Racing engineers of the 1930's and 40's used wind tunnels to make their cars have low Cds so that they weren't slowed by the wind. Unfortunately, they learned the hard way that a low Cd is not everything once a car gets up to speed. When a car is moving fast, it begins to experience downforce or lift depending on the design of the body. Lift is bad because it lessens driver control and can make a car fly off the ground completely. Downforce is what a racing driver wants since it has the ability to increase grip and control. This discovery was pivotal for automotive aerodynamics because engineers learned that wind resistance could be used to increase performance and did not need to be avoided entirely.

It wasn't until the 1960's that the first attempts at increasing Cd in exchange for downforce were made on racing cars. These came in the form of rear wings (not to be confused with spoilers, which improve airflow around a car rather than produce drag and downforce for better cornering), which are basically upside down airplane wings that push the rear of the car into the pavement and increase grip. Soon, wings weren't the only parts of a racecar that were built for downforce; the entire car was crafted to act like a wing and get downforce on both the front and the rear of the car. Modern racecars now depend entirely on downforce to keep them on the track when undergoing hard cornering at speed.

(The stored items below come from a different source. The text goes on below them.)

(** * The MCP client's response decoding pipeline

    A shallow embedding of [src/mcp_client/client.py]: the wire-string
    extractor [extract_jsonrpc], the canonical result model
    ([TextContent], [ToolCallResult]), the general decoder
    [parse_tool_response], the session operations of [Client]
    ([_get_next_request_id], the two steps of the handshake,
    [initialize], [initialize_with_streams], [list_tools],
    [call_tool]), [call_any_tool] and the reading of the arguments
    in [main].

    Python values are modelled by the inductive type [PyVal]; a Python
    [str] is its sequence of code points.  Operations that can raise are
    written in a small error monad, methods of [Client] in a state and
    error monad over the client object and its two streams.

    Left out are the calls to the logger and to [print], which write
    text and change none of the values studied (what they evaluate
    and can raise on is kept), the SSE transport class, of which
    [initialize] only asks for the streams, [call_random_tool], whose
    pattern tests for the decimal digits of Unicode, and what [main]
    does once it has read its arguments. *)

From Stdlib Require Import Ascii String Decimal DecimalZ.
From Stdlib Require Import List FinFun Bool Arith NArith ZArith Lia.
Import ListNotations.

Set Implicit Arguments.
Set Warnings "-register-all".
Local Open Scope N_scope.

(** ** Python strings *)

(** A [str] is a sequence of Unicode code points. *)
Definition pystr := list N.

(** [u "abc"] is the [str] whose code points are the bytes of the
    literal (an ASCII literal denotes itself). *)
Definition u (s : string) : pystr :=
  List.map N_of_ascii (list_ascii_of_string s).

Fixpoint pystr_eqb (a b : pystr) : bool :=
  match a, b with
  | [], [] => true
  | x :: a', y :: b' => (x =? y) && pystr_eqb a' b'
  | _, _ => false
  end.

(** [s.startswith(p)] *)
Fixpoint startswith (p s : pystr) : bool :=
  match p, s with
  | [], _ => true
  | x :: p', y :: s' => (x =? y) && startswith p' s'
  | _ :: _, [] => false
  end.

(** [needle in s] for two strings: substring test. *)
Fixpoint substring_in (needle s : pystr) : bool :=
  startswith needle s ||
  match s with
  | [] => false
  | _ :: s' => substring_in needle s'
  end.

(** [s.replace(old, new)] for a non-empty [old]: occurrences are found
    left to right and do not overlap.  [skip] counts the characters of
    an occurrence that are still to be dropped. *)
Fixpoint replace_from (old new : pystr) (skip : nat) (s : pystr) : pystr :=
  match s with
  | [] => []
  | c :: s' =>
      match skip with
      | S k => replace_from old new k s'
      | O => if startswith old s
             then new ++ replace_from old new (length old - 1) s'
             else c :: replace_from old new 0 s'
      end
  end.

(** [s.replace(old, new)]; an empty [old] matches between any two
    characters and at both ends. *)
Definition str_replace (old new s : pystr) : pystr :=
  match old with
  | [] => new ++ flat_map (fun c => c :: new) s
  | _ :: _ => replace_from old new 0 s
  end.

(** [str(n)] for an [int]: the decimal numeral, with a minus sign for
    negative numbers. *)
Fixpoint digits_of_uint (d : Decimal.uint) : pystr :=
  match d with
  | Nil => []
  | D0 d' => 48 :: digits_of_uint d'
  | D1 d' => 49 :: digits_of_uint d'
  | D2 d' => 50 :: digits_of_uint d'
  | D3 d' => 51 :: digits_of_uint d'
  | D4 d' => 52 :: digits_of_uint d'
  | D5 d' => 53 :: digits_of_uint d'
  | D6 d' => 54 :: digits_of_uint d'
  | D7 d' => 55 :: digits_of_uint d'
  | D8 d' => 56 :: digits_of_uint d'
  | D9 d' => 57 :: digits_of_uint d'
  end.

Definition str_of_int (z : Z) : pystr :=
  match Z.to_int z with
  | Decimal.Pos d => digits_of_uint d
  | Decimal.Neg d => 45 :: digits_of_uint d
  end.

(** [int(s)] restricted to plain decimal numerals (an optional minus
    sign and ASCII digits): the value, or [None] where the text is not
    such a numeral. *)
Definition is_digit (c : N) : bool := (48 <=? c) && (c <=? 57).

Fixpoint nat_of_digits (acc : N) (s : pystr) : option N :=
  match s with
  | [] => Some acc
  | c :: s' => if is_digit c then nat_of_digits (10 * acc + (c - 48)) s'
               else None
  end.

Definition int_of_str (s : pystr) : option Z :=
  match s with
  | [] => None
  | c :: ds =>
      if c =? 45 then
        match ds with
        | [] => None
        | _ :: _ => option_map (fun n => Z.opp (Z.of_N n)) (nat_of_digits 0 ds)
        end
      else option_map Z.of_N (nat_of_digits 0 s)
  end.

(** ** Python values *)

(** A [float] is kept as the exact decimal it was read from; [nan] and
    the infinities are separate. *)
Inductive pyfloat :=
| FNaN
| FInf (negative : bool)
| FDec (negative : bool) (mantissa : N) (exp10 : Z).

(** Classes of the instances the client meets: plain data objects (the
    pydantic models of the protocol library) and exception objects. *)
Inductive pyclass := DataClass | ExceptionClass.

Inductive PyVal :=
| PyNone
| PyBool (b : bool)
| PyInt (z : Z)
| PyFloat (f : pyfloat)
| PyStr (s : pystr)
| PyBytes (b : list N)
| PyList (l : list PyVal)
| PyTuple (l : list PyVal)
| PySet (l : list PyVal)
| PyDict (d : list (PyVal * PyVal))
| PyComplex (re im : pyfloat)
| PyEllipsis
| PyObj (cls : pyclass) (to_str : pystr) (attrs : list (pystr * PyVal)).

(** A [dict] keeps its items in insertion order. *)
Definition pydict := list (PyVal * PyVal).

(** ** Exceptions and the error monad *)

Inductive exn :=
| TypeError
| KeyError
| IndexError
| AttributeError
| RuntimeError (msg : pystr)
| TimeoutError
| StreamError (tag : N)
| Raised (e : PyVal).

Inductive result (A : Type) :=
| Ok (a : A)
| Raise (e : exn).
Arguments Ok {A} a.
Arguments Raise {A} e.

Definition bind {A B} (m : result A) (k : A -> result B) : result B :=
  match m with
  | Ok a => k a
  | Raise e => Raise e
  end.

Declare Scope py_scope.
Delimit Scope py_scope with py.
Notation "x <- m ;; k" := (bind m (fun x => k))
  (at level 61, m at next level, right associativity) : py_scope.

(** [try: m  except Exception: h] *)
Definition try_except {A} (m : result A) (h : exn -> result A) : result A :=
  match m with
  | Ok a => Ok a
  | Raise e => h e
  end.

Local Open Scope py_scope.

(** ** Built-in operations on values *)

(** [float(text) == 0.0]: the decimal is zero, or so small that it
    rounds to zero (at most 2^-1075 in absolute value). *)
Definition float_is_zero (f : pyfloat) : bool :=
  match f with
  | FNaN | FInf _ => false
  | FDec _ m e =>
      (m =? 0) ||
      ((e <? 0)%Z && (Z.of_N m * 2 ^ 1075 <=? 10 ^ (- e))%Z)
  end.

(** [bool(v)] *)
Definition truthy (v : PyVal) : bool :=
  match v with
  | PyNone => false
  | PyBool b => b
  | PyInt z => negb (z =? 0)%Z
  | PyFloat f => negb (float_is_zero f)
  | PyComplex re im => negb (float_is_zero re && float_is_zero im)
  | PyStr s => match s with [] => false | _ => true end
  | PyBytes b => match b with [] => false | _ => true end
  | PyList l | PyTuple l | PySet l => match l with [] => false | _ => true end
  | PyDict d => match d with [] => false | _ => true end
  | PyEllipsis => true
  | PyObj _ _ _ => true
  end.

(** [isinstance(v, str)], [isinstance(v, list)], [isinstance(v, dict)],
    [isinstance(v, Exception)] *)
Definition is_str (v : PyVal) : bool :=
  match v with PyStr _ => true | _ => false end.
Definition is_list (v : PyVal) : bool :=
  match v with PyList _ => true | _ => false end.
Definition is_dict (v : PyVal) : bool :=
  match v with PyDict _ => true | _ => false end.
Definition is_exception (v : PyVal) : bool :=
  match v with PyObj ExceptionClass _ _ => true | _ => false end.

(** [v == s] for a string constant [s]: only a [str] equals a [str]. *)
Definition eq_str (v : PyVal) (s : pystr) : bool :=
  match v with PyStr s' => pystr_eqb s' s | _ => false end.

(** [v == 0] as hashing and comparison of a dictionary key see it:
    [0], [False], [0.0] and [0j] are one key. *)
Definition eq_zero (v : PyVal) : bool :=
  match v with
  | PyInt z => (z =? 0)%Z
  | PyBool b => negb b
  | PyFloat f => float_is_zero f
  | PyComplex re im => float_is_zero re && float_is_zero im
  | _ => false
  end.

Fixpoint lookup_by (p : PyVal -> bool) (d : pydict) : option PyVal :=
  match d with
  | [] => None
  | (k, v) :: d' => if p k then Some v else lookup_by p d'
  end.

(** The value stored under the string key [k], if there is one. *)
Definition dict_lookup (d : pydict) (k : pystr) : option PyVal :=
  lookup_by (fun key => eq_str key k) d.

(** [d[k] = v]: a present key keeps its place, a new one goes last. *)
Fixpoint dict_set (d : pydict) (k : pystr) (v : PyVal) : pydict :=
  match d with
  | [] => [(PyStr k, v)]
  | (k', v') :: d' =>
      if eq_str k' k then (k', v) :: d' else (k', v') :: dict_set d' k v
  end.

(** [hasattr(v, name)] and [getattr(v, name)].  Instances carry their
    attributes; of the names the client asks for ([result], [content],
    [text], [type]) none is an attribute of a built-in value. *)
Fixpoint attr_lookup (attrs : list (pystr * PyVal)) (name : pystr) : option PyVal :=
  match attrs with
  | [] => None
  | (n, v) :: attrs' => if pystr_eqb n name then Some v else attr_lookup attrs' name
  end.

Definition getattr_opt (v : PyVal) (name : pystr) : option PyVal :=
  match v with
  | PyObj _ _ attrs => attr_lookup attrs name
  | _ => None
  end.

Definition hasattr (v : PyVal) (name : pystr) : bool :=
  match getattr_opt v name with Some _ => true | None => false end.

Definition getattr (v : PyVal) (name : pystr) : result PyVal :=
  match getattr_opt v name with
  | Some a => Ok a
  | None => Raise AttributeError
  end.

(** [k in v] for a string constant [k] *)
Definition contains_str (v : PyVal) (k : pystr) : result bool :=
  match v with
  | PyDict d => Ok (match dict_lookup d k with Some _ => true | None => false end)
  | PyList l | PyTuple l | PySet l => Ok (existsb (fun x => eq_str x k) l)
  | PyStr s => Ok (substring_in k s)
  | _ => Raise TypeError
  end.

(** [v[k]] for a string constant [k] *)
Definition getitem_str (v : PyVal) (k : pystr) : result PyVal :=
  match v with
  | PyDict d => match dict_lookup d k with
                | Some x => Ok x
                | None => Raise KeyError
                end
  | _ => Raise TypeError
  end.

(** [v.get(k, default)]: a method of [dict] only. *)
Definition get_method (v : PyVal) (k : pystr) (default : PyVal) : result PyVal :=
  match v with
  | PyDict d => Ok (match dict_lookup d k with
                    | Some x => x
                    | None => default
                    end)
  | _ => Raise AttributeError
  end.

(** [len(v)] *)
Definition py_len (v : PyVal) : result nat :=
  match v with
  | PyStr s => Ok (length s)
  | PyBytes b => Ok (length b)
  | PyList l | PyTuple l | PySet l => Ok (length l)
  | PyDict d => Ok (length d)
  | _ => Raise TypeError
  end.

(** [v[0]] *)
Definition getitem_0 (v : PyVal) : result PyVal :=
  match v with
  | PyList l | PyTuple l =>
      match l with x :: _ => Ok x | [] => Raise IndexError end
  | PyStr s => match s with c :: _ => Ok (PyStr [c]) | [] => Raise IndexError end
  | PyBytes b => match b with c :: _ => Ok (PyInt (Z.of_N c)) | [] => Raise IndexError end
  | PyDict d => match lookup_by eq_zero d with
                | Some x => Ok x
                | None => Raise KeyError
                end
  | _ => Raise TypeError
  end.

(** The items a [for] loop over [v] visits. *)
Definition py_iter (v : PyVal) : result (list PyVal) :=
  match v with
  | PyList l | PyTuple l | PySet l => Ok l
  | PyDict d => Ok (List.map fst d)
  | PyStr s => Ok (List.map (fun c => PyStr [c]) s)
  | PyBytes b => Ok (List.map (fun c => PyInt (Z.of_N c)) b)
  | _ => Raise TypeError
  end.

(** [v[:50]], taken only to shorten a value for a log line. *)
Definition slice_50 (v : PyVal) : result PyVal :=
  match v with
  | PyStr s => Ok (PyStr (firstn 50 s))
  | PyBytes b => Ok (PyBytes (firstn 50 b))
  | PyList l => Ok (PyList (firstn 50 l))
  | PyTuple l => Ok (PyTuple (firstn 50 l))
  | _ => Raise TypeError
  end.

(** ** Regular expressions

    The fragment of Python's [re] the client uses, with its
    backtracking semantics: alternatives are tried left to right, a
    greedy repetition tries the longest run first, a lazy one the
    shortest, and the first way through the whole pattern wins.  The
    matcher is written in continuation-passing style: [cont] stands
    for the rest of the pattern. *)

Inductive cclass :=
| CChr (c : N)        (* a literal character *)
| CAny                (* [.] under [re.DOTALL] *)
| CNotChr (c : N)     (* [[^c]] *)
| CSpace.             (* [\s] *)

Inductive regex :=
| Eps                 (* the empty pattern *)
| Sym (k : cclass)
| Cat (r1 r2 : regex)
| Alt (r1 r2 : regex)
| Star (greedy : bool) (k : cclass)
| Group (r : regex)   (* the capturing group, number 1 *)
| Dollar.             (* [$] *)

(** [str.isspace] of one character, which is what [\s] tests in a
    [str] pattern. *)
Definition is_space (c : N) : bool :=
  ((9 <=? c) && (c <=? 13)) || ((28 <=? c) && (c <=? 32)) ||
  (c =? 133) || (c =? 160) || (c =? 5760) ||
  ((8192 <=? c) && (c <=? 8202)) || (c =? 8232) || (c =? 8233) ||
  (c =? 8239) || (c =? 8287) || (c =? 12288).

Definition in_class (k : cclass) (c : N) : bool :=
  match k with
  | CChr a => c =? a
  | CAny => true
  | CNotChr a => negb (c =? a)
  | CSpace => is_space c
  end.

(** A literal word, and [k+]. *)
Fixpoint word (w : pystr) : regex :=
  match w with
  | [] => Eps
  | c :: w' => Cat (Sym (CChr c)) (word w')
  end.

Definition Plus (k : cclass) : regex := Cat (Sym k) (Star true k).

(** Where a match attempt stands: the text still to be read, the text
    read so far inside the open group (latest character first), and
    the text of the group once closed. *)
Record mstate := MState {
  rest : pystr;
  opened : option pystr;
  group1 : option pystr
}.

The Cd value of a modern F1 car is about 0.70, making even the Hummer look like a ballerina in the wind. While pesky F1 rules keep racing engineers from creating cars with moving parts to make them freakishly agile in the wind, supercar manufacturers don't have their hands tied. The result is the addition of active aerodynamics on high-end performance cars like the McLaren P1. The most basic active aero systems are rear wings that adjust their angles to have low drag on straights and then tilt to increase downforce under braking and cornering. Cars like the Ferrari LaFerrari and the Pagani Huayra combine active rear wings with moveable panels under the car or on the hood.

These give the car much more stability when cornering and then getting out of the air's way on full throttle straights. The trend of automotive evolution has shown us that pioneering technology that appears on the highest of car royalty eventually trickles down to the common people mover. For the sake of all things fast and enthralling, let us hope this happens soon.